Tenía todo el maquillaje corrido, y olía a bar. Genial.
—Entra, dale. – le dije bostezando. —Ya recojo yo tus cosas.
—No puedo dejar todo acá. – me contestó, indignada. —¿Y si me roban?
—¿Quién va a querer robarse tu mierda? – me reí sin ganas.
—Ninguna mierda. – dijo señalándome el rostro. —Que con lo que gano del bar estamos viviendo. Porque no te creas que tu querido padre nos pasa un centavo, no, no. – negó dramáticamente con la cabeza. —Ese se olvidó de nosotras y ahora va a tener la familia que siempre quiso.
—Que no cuente conmigo para eso. – dije entre dientes, sujetándola con cuidado para que no se golpeara, pero no paraba de resistirse.
—¿Me lo prometes? – preguntó con la voz todavía tomada. —No quiero que te vayas con él y me dejes sola. Yo sé que soy ...lo peor. – sollozó. —Pero vos sos todo lo que tengo. Mi hija.
—No me voy a ir con él, Amalia. – le aseguré. —Y no te pongas tan sentimental, que es demasiado temprano para tanta lágrima. Entra a casa y vamos a dormir.
Sonrió con tristeza y justo cuando estaba por terminar de cruzar el umbral, jadeó poniéndose verde, y tras sujetarse con fuerza de uno de los arbustos, vomitó aparatosamente todo el alcohol que había consumido.
Obviamente, ese era el momento en que los vecinos eligieron para salir de la casa y mirarnos.
Los padres de Thiago estaban de punta en blanco, sonrientes, bromeando entre ellos, diciendo el magnífico día de campo que iban a tener.
Y nosotras ahí, tambaleándonos, mientras yo sostenía a Amalia del cabello, para que no se manchara. Ya tenía experiencia, pueden adivinar.
Al vernos se quedaron inmóviles.
La comprensión se leyó claramente en el rostro de él, eso y un profundo gesto de desprecio. Casi asco. No voy mentir, me dieron ganas de golpearlo.
Ella, en cambio, se llevó una mano a la boca y corrió hasta donde estábamos, para mi absoluta vergüenza.
—Por Dios, ¿qué le pasa a tu mamá? – quiso saber, inocente. —¿No se encuentra bien?

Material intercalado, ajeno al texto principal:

(** The whole state of a mounted component. *)
Record World := mkWorld {
  (* useState cells: the current values *)
  gameState : GameState;
  score : Z;
  highScore : Z;
  activePowerUp : PowerUpType;
  (* useRef cells *)
  snakeRef : list Point;
  directionRef : Point;
  nextDirectionRef : Point;
  foodRef : Food;
  (* a callback scheduled by [activatePowerUp] is pending *)
  powerUpTimeout : bool;
  (* the entry 'neon-snake-high-score' of localStorage *)
  localStorage : option Z;
  (* calls of [confetti] so far *)
  confetti : nat;
  (* the render whose game-loop effect is installed: [loop] and the
     [gameOver] it calls read the state variables of this render *)
  loopRender : Render
}.

(** The three successive results of [Math.random()] in [spawnFood]. *)
Record Draws := mkDraws {
  rand : spec_float;      (* const rand = Math.random() *)
  rand_x : spec_float;    (* x: Math.floor(Math.random() * GRID_WIDTH) *)
  rand_y : spec_float     (* y: Math.floor(Math.random() * GRID_HEIGHT) *)
}.

Inductive Key := ArrowUp | ArrowDown | ArrowLeft | ArrowRight | Space | OtherKey.

(** The four literal arguments handed to [handleDirectionChange]. *)
Inductive Dir := Up | Down | Left | Right.

(** What one movement update of [loop] does: it reaches the end of the
    update ([Moved], with whether the food was eaten), leaves through
    [gameOver(); return] ([Died]), or reads [head.x] of an empty array
    ([TypeError]). *)
Inductive StepResult := Moved (grew : bool) | Died | TypeError.

(** ** Setters *)

Definition setGameState (g : GameState) (w : World) : World :=
  mkWorld g (score w) (highScore w) (activePowerUp w) (snakeRef w)
    (directionRef w) (nextDirectionRef w) (foodRef w) (powerUpTimeout w)
    (localStorage w) (confetti w) (loopRender w).

Definition setScore (f : Z -> Z) (w : World) : World :=
  mkWorld (gameState w) (f (score w)) (highScore w) (activePowerUp w)
    (snakeRef w) (directionRef w) (nextDirectionRef w) (foodRef w)
    (powerUpTimeout w) (localStorage w) (confetti w) (loopRender w).

Definition setHighScore (h : Z) (w : World) : World :=
  mkWorld (gameState w) (score w) h (activePowerUp w) (snakeRef w)
    (directionRef w) (nextDirectionRef w) (foodRef w) (powerUpTimeout w)
    (localStorage w) (confetti w) (loopRender w).

Definition setActivePowerUp (p : PowerUpType) (w : World) : World :=
  mkWorld (gameState w) (score w) (highScore w) p (snakeRef w)
    (directionRef w) (nextDirectionRef w) (foodRef w) (powerUpTimeout w)
    (localStorage w) (confetti w) (loopRender w).

Definition set_snakeRef (s : list Point) (w : World) : World :=
  mkWorld (gameState w) (score w) (highScore w) (activePowerUp w) s
    (directionRef w) (nextDirectionRef w) (foodRef w) (powerUpTimeout w)
    (localStorage w) (confetti w) (loopRender w).

Definition set_directionRef (d : Point) (w : World) : World :=
  mkWorld (gameState w) (score w) (highScore w) (activePowerUp w)
    (snakeRef w) d (nextDirectionRef w) (foodRef w) (powerUpTimeout w)
    (localStorage w) (confetti w) (loopRender w).

Definition set_nextDirectionRef (d : Point) (w : World) : World :=
  mkWorld (gameState w) (score w) (highScore w) (activePowerUp w)
    (snakeRef w) (directionRef w) d (foodRef w) (powerUpTimeout w)
    (localStorage w) (confetti w) (loopRender w).

Definition set_foodRef (f : Food) (w : World) : World :=
  mkWorld (gameState w) (score w) (highScore w) (activePowerUp w)
    (snakeRef w) (directionRef w) (nextDirectionRef w) f (powerUpTimeout w)
    (localStorage w) (confetti w) (loopRender w).

Definition set_powerUpTimeout (b : bool) (w : World) : World :=
  mkWorld (gameState w) (score w) (highScore w) (activePowerUp w)
    (snakeRef w) (directionRef w) (nextDirectionRef w) (foodRef w) b
    (localStorage w) (confetti w) (loopRender w).

Definition localStorage_setItem (n : Z) (w : World) : World :=
  mkWorld (gameState w) (score w) (highScore w) (activePowerUp w)
    (snakeRef w) (directionRef w) (nextDirectionRef w) (foodRef w)
    (powerUpTimeout w) (Some n) (confetti w) (loopRender w).

Definition fire_confetti (w : World) : World :=
  mkWorld (gameState w) (score w) (highScore w) (activePowerUp w)
    (snakeRef w) (directionRef w) (nextDirectionRef w) (foodRef w)
    (powerUpTimeout w) (localStorage w) (S (confetti w)) (loopRender w).

Definition set_loopRender (r : Render) (w : World) : World :=
  mkWorld (gameState w) (score w) (highScore w) (activePowerUp w)
    (snakeRef w) (directionRef w) (nextDirectionRef w) (foodRef w)
    (powerUpTimeout w) (localStorage w) (confetti w) r.

(** ** Comparisons *)

Definition GameState_eqb (a b : GameState) : bool :=
  match a, b with
  | START, START | PLAYING, PLAYING | PAUSED, PAUSED | GAME_OVER, GAME_OVER => true
  | _, _ => false
  end.

Definition PowerUpType_eqb (a b : PowerUpType) : bool :=
  match a, b with
  | PowerGHOST, PowerGHOST | PowerWRAP, PowerWRAP | null, null => true
  | _, _ => false
  end.

(** [a.x === b.x && a.y === b.y] *)
Definition samePoint (a b : Point) : bool := (x a =? x b) && (y a =? y b).

(** [newHead.x === foodRef.current.x && newHead.y === foodRef.current.y] *)
Definition onFood (a : Point) (f : Food) : bool :=
  (x a =? food_x f) && (y a =? food_y f).

(** ** Game logic *)

(** The object [newFood] built by [spawnFood]: the kind is drawn first,
    then the column, then the row. *)
Definition newFood (v : Variant) (d : Draws) : Food :=
  let type :=
    if Number.gt (rand d) Number.lit_0_85 then GHOST
    else if Number.gt (rand d) Number.lit_0_70 then WRAP
    else NORMAL in
  mkFood (Number.floor (Number.mul (rand_x d) (Number.of_Z (GRID_WIDTH v))))
         (Number.floor (Number.mul (rand_y d) (Number.of_Z (GRID_HEIGHT v))))
         type.

(** [spawnFood]: nothing of the snake is read. *)
Definition spawnFood (v : Variant) (d : Draws) (w : World) : World :=
  set_foodRef (newFood v d) w.

(** [activatePowerUp]: a new activation replaces the effect and restarts
    the timer. *)
Definition activatePowerUp (t : PowerUpType) (w : World) : World :=
  match t with
  | null => w
  | _ => set_powerUpTimeout true (setActivePowerUp t w)
  end.

Definition resetGame (v : Variant) (d : Draws) (w : World) : World :=
  let w := set_snakeRef (RESET_SNAKE v) w in
  let w := set_directionRef (mkPoint 1 0) w in
  let w := set_nextDirectionRef (mkPoint 1 0) w in
  let w := setScore (fun _ => 0) w in
  let w := setGameState PLAYING w in
  let w := setActivePowerUp null w in
  let w := spawnFood v d w in
  set_powerUpTimeout false w.

(** [gameOver], as created by the render [r]: [score] and [highScore] are
    the variables of that render. *)
Definition gameOver (r : Render) (w : World) : World :=
  let w := setGameState GAME_OVER w in
  if r_score r >? r_highScore r then
    fire_confetti (localStorage_setItem (r_score r) (setHighScore (r_score r) w))
  else w.

(** [togglePause] (second copy only). *)
Definition togglePause (w : World) : World :=
  match gameState w with
  | PLAYING => setGameState PAUSED w
  | PAUSED => setGameState PLAYING w
  | _ => w
  end.

Definition vector (d : Dir) : Point :=
  match d with
  | Up => mkPoint 0 (-1)
  | Down => mkPoint 0 1
  | Left => mkPoint (-1) 0
  | Right => mkPoint 1 0
  end.

(** [handleDirectionChange] (second copy). *)
Definition handleDirectionChange (newDir : Point) (w : World) : World :=
  let currentDir := directionRef w in
  if negb (x newDir =? 0) && negb (x currentDir =? 0) then w
  else if negb (y newDir =? 0) && negb (y currentDir =? 0) then w
  else set_nextDirectionRef newDir w.

(** [handleKeyDown] of [src/components/GameCanvas.tsx]: four independent
    tests against the direction read once. *)
Definition handleKeyDown_Neon (k : Key) (w : World) : World :=
  if negb (GameState_eqb (gameState w) PLAYING) then w
  else
    let currentDir := directionRef w in
    let w :=
      match k with
      | ArrowUp => if y currentDir =? 0 then set_nextDirectionRef (mkPoint 0 (-1)) w else w
      | _ => w
      end in
    let w :=
      match k with
      | ArrowDown => if y currentDir =? 0 then set_nextDirectionRef (mkPoint 0 1) w else w
      | _ => w
      end in
    let w :=
      match k with
      | ArrowLeft => if x currentDir =? 0 then set_nextDirectionRef (mkPoint (-1) 0) w else w
      | _ => w
      end in
    match k with
    | ArrowRight => if x currentDir =? 0 then set_nextDirectionRef (mkPoint 1 0) w else w
    | _ => w
    end.

(** [handleKeyDown] of the second copy. *)
Definition handleKeyDown_Dashboard (k : Key) (d : Draws) (w : World) : World :=
  match k with
  | Space =>
      match gameState w with
      | GAME_OVER | START => resetGame Dashboard d w
      | _ => togglePause w
      end
  | _ =>
      if negb (GameState_eqb (gameState w) PLAYING) then w
      else
        match k with
        | ArrowUp => handleDirectionChange (vector Up) w
        | ArrowDown => handleDirectionChange (vector Down) w
        | ArrowLeft => handleDirectionChange (vector Left) w
        | ArrowRight => handleDirectionChange (vector Right) w
        | _ => w
        end
  end.

Definition handleKeyDown (v : Variant) (k : Key) (d : Draws) (w : World) : World :=
  match v with
  | Neon => handleKeyDown_Neon k w
  | Dashboard => handleKeyDown_Dashboard k d w
  end.

(** *** The movement update of [loop] *)

(** [head + directionRef.current] *)
Definition advance (head dir : Point) : Point :=
  mkPoint (x head + x dir) (y head + y dir).

(** The four assignments of the WRAP branch, in order. *)
Definition wrap (v : Variant) (p : Point) : Point :=
  let x1 := if x p <? 0 then GRID_WIDTH v - 1 else x p in
  let x2 := if x1 >=? GRID_WIDTH v then 0 else x1 in
  let y1 := if y p <? 0 then GRID_HEIGHT v - 1 else y p in
  let y2 := if y1 >=? GRID_HEIGHT v then 0 else y1 in
  mkPoint x2 y2.

(** The test of the other branch:
    [x < 0 || x >= GRID_WIDTH || y < 0 || y >= GRID_HEIGHT]. *)
Definition outOfBounds (v : Variant) (p : Point) : bool :=
  (x p <? 0) || (x p >=? GRID_WIDTH v) || (y p <? 0) || (y p >=? GRID_HEIGHT v).

(** "Collision: Walls": the head after the branch, or [None] when the
    branch calls [gameOver]. *)
Definition wallCheck (v : Variant) (p : PowerUpType) (newHead : Point) : option Point :=
  match p with
  | PowerWRAP => Some (wrap v newHead)
  | _ => if outOfBounds v newHead then None else Some newHead
  end.

(** The [for ... of] scan of "Collision: Self". *)
Definition hitsSelf (newHead : Point) (snake : list Point) : bool :=
  existsb (samePoint newHead) snake.

(** "Collision: Self", guarded by [activePowerUp !== 'GHOST']. *)
Definition selfCheck (p : PowerUpType) (newHead : Point) (snake : list Point) : bool :=
  negb (PowerUpType_eqb p PowerGHOST) && hitsSelf newHead snake.

(** [activatePowerUp] as called for the food eaten. *)
Definition triggerPowerUps (t : FoodType) (w : World) : World :=
  let w := match t with GHOST => activatePowerUp PowerGHOST w | _ => w end in
  match t with WRAP => activatePowerUp PowerWRAP w | _ => w end.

—No es nada, señora Balcarce. No se preocupe. – contesté sin mirarla, haciendo una fuerza sobrehumana para empujar a Amalia dentro de casa.
Que siguiera vomitando allí, ya después limpiaría, no sería la primera vez, y al menos nadie nos vería.
—Nosotros estamos por salir, pero por favor no dudes en decirle a Thiago si necesitan algo. – miró a Amalia con preocupación. —Y por favor toma mi teléfono. – me alcanzó una tarjeta muy elegante donde ponía su nombre y un móvil.
—Gracias. – dije sin poder creerlo. —¿Él no se va de día de campo? – pregunté después, desesperada por cambiar de tema, y por desviar el foco de atención de esa señora a la que tenía yo entre los brazos, a punto de dormirse de la borrachera que traía.
—No, me dijo que tenía que estudiar y hacer cosas de la escuela, así que se queda en casa. – su marido le gritó desde el auto que se apresurara y ella lo miró algo incómoda antes de sonreírme. Era claro que el señor pensaba lo peor de nosotras. —Cualquier cosa que te haga falta... – me recordó, señalando la tarjeta que me había entregado con la cabeza, y yo asentí.
Después se subió a su auto último modelo, y se marcharon a su perfecto sábado al aire libre... Mientras yo me lo pasaría entre vómitos y gritos. Mierda.
Tiré de Amalia hasta que por fin entró, y pateé el contenido de su cartera de malas maneras al interior de la casa, sin importar si algo se rompía. Putas borracheras.
Pude ver por el rabillo del ojo que dos de mis vecinas más chismosas, salían a la vereda cuando pensaba que no las veía, y cuchicheaban señalándonos. ¡Viejas metidas! – gruñí, molesta.
De no haber sido porque me esperaban horas de limpieza y el cuerpo casi inerte de Amalia en el sillón, les hubiera gritado algo, o me hubiera levantado la camiseta del pijama para que entonces sí tuvieran algo para decir. Con suerte, pillaban a sus maridos mirándome. Podían odiarme con todas sus fuerzas, pero sabía perfectamente cómo me miraban esos viejos verdes cuando paseaba por allí.